ACTIVITY - Exactly the lines from the opening of the data through the line containing "assert (Hrows : exists" should be reproduced, please, with nothing added.

Stored data entries:
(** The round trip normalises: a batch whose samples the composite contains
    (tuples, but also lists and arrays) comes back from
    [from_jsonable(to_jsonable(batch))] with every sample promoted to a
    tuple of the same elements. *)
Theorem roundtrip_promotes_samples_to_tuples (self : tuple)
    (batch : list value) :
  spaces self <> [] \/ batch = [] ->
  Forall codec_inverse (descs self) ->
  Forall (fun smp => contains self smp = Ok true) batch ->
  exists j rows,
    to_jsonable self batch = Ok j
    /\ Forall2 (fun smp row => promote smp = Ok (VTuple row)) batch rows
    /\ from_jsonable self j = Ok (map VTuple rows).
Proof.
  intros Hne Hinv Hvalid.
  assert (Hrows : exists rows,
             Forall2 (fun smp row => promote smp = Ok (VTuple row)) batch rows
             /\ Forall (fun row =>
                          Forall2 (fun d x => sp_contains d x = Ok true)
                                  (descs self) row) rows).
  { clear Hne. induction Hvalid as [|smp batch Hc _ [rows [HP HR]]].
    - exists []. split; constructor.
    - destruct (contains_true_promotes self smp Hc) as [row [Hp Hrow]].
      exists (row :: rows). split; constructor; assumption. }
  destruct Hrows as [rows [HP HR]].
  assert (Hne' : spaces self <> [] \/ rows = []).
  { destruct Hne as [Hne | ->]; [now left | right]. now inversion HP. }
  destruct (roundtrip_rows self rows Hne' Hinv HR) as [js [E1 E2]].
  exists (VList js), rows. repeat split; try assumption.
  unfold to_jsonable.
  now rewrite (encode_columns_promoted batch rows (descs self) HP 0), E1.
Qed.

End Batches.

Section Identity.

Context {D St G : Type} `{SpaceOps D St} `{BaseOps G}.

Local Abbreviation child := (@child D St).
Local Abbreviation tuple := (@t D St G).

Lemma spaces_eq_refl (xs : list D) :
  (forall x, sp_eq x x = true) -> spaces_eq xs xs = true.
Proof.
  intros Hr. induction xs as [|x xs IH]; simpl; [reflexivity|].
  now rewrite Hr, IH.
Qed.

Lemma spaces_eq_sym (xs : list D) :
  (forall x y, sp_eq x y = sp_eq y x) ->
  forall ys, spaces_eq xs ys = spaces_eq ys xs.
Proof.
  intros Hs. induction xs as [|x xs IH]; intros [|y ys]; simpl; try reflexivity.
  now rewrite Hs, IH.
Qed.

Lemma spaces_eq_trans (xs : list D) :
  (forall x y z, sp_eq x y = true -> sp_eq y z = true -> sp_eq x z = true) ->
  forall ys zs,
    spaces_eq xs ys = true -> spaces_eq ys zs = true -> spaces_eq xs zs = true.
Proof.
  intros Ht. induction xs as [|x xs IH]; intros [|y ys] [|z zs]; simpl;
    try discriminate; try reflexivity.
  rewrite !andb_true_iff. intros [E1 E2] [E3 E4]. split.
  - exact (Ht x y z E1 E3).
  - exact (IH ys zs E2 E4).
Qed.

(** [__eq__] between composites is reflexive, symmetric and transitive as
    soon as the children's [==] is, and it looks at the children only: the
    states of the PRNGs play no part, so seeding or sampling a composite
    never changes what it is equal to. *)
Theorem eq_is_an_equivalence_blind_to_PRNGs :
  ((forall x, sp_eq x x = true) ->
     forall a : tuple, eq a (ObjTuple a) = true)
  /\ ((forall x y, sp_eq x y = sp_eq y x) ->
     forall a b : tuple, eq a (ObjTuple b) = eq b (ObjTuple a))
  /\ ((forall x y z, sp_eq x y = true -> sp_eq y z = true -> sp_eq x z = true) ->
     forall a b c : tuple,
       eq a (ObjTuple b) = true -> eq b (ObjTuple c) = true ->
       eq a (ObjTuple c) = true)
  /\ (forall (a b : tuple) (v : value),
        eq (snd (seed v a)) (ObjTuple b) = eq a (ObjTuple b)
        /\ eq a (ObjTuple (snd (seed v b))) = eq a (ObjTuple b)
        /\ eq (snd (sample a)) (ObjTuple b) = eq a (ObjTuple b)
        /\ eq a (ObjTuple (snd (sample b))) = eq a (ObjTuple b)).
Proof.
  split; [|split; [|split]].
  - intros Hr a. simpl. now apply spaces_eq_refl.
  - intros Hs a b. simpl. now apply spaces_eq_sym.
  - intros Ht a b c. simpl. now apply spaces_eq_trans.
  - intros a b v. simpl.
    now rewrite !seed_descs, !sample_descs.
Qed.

TASK RESPONSE -
(** The round trip normalises: a batch whose samples the composite contains
    (tuples, but also lists and arrays) comes back from
    [from_jsonable(to_jsonable(batch))] with every sample promoted to a
    tuple of the same elements. *)
Theorem roundtrip_promotes_samples_to_tuples (self : tuple)
    (batch : list value) :
  spaces self <> [] \/ batch = [] ->
  Forall codec_inverse (descs self) ->
  Forall (fun smp => contains self smp = Ok true) batch ->
  exists j rows,
    to_jsonable self batch = Ok j
    /\ Forall2 (fun smp row => promote smp = Ok (VTuple row)) batch rows
    /\ from_jsonable self j = Ok (map VTuple rows).
Proof.
  intros Hne Hinv Hvalid.
  assert (Hrows : exists rows,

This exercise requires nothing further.